INFORMATION SHOWN Start Marker
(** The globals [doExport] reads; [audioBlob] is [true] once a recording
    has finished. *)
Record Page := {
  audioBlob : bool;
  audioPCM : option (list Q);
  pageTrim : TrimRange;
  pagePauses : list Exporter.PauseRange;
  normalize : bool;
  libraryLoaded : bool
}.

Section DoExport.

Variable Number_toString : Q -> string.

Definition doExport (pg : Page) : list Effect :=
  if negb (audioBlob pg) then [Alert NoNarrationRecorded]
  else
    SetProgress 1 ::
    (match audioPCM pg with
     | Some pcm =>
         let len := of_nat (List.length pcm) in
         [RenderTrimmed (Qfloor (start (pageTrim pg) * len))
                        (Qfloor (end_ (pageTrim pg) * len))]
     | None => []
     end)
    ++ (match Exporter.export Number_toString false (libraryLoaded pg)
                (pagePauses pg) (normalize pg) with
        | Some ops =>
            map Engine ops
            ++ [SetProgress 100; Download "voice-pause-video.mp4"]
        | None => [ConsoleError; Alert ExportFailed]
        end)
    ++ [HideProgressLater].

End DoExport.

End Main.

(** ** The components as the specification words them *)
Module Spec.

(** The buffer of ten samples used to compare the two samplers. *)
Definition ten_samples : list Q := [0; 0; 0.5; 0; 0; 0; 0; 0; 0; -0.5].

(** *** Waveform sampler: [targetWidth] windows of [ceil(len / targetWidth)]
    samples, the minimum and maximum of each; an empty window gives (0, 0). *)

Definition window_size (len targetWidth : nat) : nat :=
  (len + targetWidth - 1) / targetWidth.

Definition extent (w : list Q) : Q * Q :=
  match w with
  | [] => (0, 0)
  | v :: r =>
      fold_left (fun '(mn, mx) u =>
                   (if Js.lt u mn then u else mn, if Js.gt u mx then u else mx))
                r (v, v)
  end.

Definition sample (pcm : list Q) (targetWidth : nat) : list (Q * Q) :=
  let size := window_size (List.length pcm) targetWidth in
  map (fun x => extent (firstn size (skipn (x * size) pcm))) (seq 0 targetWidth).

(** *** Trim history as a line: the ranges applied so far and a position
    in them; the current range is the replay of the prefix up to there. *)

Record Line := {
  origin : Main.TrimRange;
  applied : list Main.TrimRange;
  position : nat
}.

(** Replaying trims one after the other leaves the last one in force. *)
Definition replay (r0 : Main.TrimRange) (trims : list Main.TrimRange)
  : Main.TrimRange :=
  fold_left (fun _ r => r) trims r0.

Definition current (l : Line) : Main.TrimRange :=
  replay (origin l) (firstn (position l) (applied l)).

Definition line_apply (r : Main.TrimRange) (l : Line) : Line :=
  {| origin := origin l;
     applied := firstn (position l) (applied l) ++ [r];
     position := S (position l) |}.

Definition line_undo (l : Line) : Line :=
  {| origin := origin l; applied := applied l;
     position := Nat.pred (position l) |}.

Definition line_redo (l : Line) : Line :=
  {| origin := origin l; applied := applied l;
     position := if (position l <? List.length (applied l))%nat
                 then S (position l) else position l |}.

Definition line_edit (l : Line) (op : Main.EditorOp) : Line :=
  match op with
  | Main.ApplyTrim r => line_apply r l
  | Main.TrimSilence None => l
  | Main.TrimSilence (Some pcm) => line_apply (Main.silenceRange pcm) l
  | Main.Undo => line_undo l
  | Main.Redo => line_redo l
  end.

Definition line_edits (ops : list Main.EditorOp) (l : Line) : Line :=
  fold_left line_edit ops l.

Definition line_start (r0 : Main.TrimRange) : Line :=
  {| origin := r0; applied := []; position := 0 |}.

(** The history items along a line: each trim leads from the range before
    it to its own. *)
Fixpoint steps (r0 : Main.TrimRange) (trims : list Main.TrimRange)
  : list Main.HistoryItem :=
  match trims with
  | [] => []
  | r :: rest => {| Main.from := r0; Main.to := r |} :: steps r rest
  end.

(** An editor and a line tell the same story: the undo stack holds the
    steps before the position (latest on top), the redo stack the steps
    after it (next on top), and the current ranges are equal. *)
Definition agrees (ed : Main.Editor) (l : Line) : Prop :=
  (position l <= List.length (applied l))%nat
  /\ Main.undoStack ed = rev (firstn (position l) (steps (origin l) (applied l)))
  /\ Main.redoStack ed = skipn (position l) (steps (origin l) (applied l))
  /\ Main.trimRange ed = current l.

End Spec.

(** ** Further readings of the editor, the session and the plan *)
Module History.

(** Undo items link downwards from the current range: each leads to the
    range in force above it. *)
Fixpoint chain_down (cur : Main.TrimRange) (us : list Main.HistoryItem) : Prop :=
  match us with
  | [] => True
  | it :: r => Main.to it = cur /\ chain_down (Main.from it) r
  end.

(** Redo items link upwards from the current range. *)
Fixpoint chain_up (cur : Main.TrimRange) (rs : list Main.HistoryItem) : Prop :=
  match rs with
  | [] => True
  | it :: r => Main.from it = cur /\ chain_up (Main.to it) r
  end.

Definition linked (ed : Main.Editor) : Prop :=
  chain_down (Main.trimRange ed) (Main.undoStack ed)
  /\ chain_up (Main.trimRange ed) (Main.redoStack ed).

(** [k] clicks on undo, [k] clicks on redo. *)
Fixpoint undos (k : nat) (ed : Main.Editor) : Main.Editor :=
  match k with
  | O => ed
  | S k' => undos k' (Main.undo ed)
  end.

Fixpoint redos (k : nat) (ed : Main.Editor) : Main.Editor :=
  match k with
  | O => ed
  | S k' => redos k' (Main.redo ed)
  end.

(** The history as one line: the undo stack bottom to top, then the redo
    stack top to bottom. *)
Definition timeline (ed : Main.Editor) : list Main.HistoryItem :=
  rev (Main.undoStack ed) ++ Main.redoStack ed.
INFORMATION SHOWN End Marker
# TASK STATEMENT:
Would you copy, unchanged, the stretch of the records above that begins at the line containing "(** *** Trim history" and ends at the line containing "replay (origin l)", and only that?

# THE COMPLETED TASK:
(** *** Trim history as a line: the ranges applied so far and a position
    in them; the current range is the replay of the prefix up to there. *)

Record Line := {
  origin : Main.TrimRange;
  applied : list Main.TrimRange;
  position : nat
}.

(** Replaying trims one after the other leaves the last one in force. *)
Definition replay (r0 : Main.TrimRange) (trims : list Main.TrimRange)
  : Main.TrimRange :=
  fold_left (fun _ r => r) trims r0.

Definition current (l : Line) : Main.TrimRange :=
  replay (origin l) (firstn (position l) (applied l)).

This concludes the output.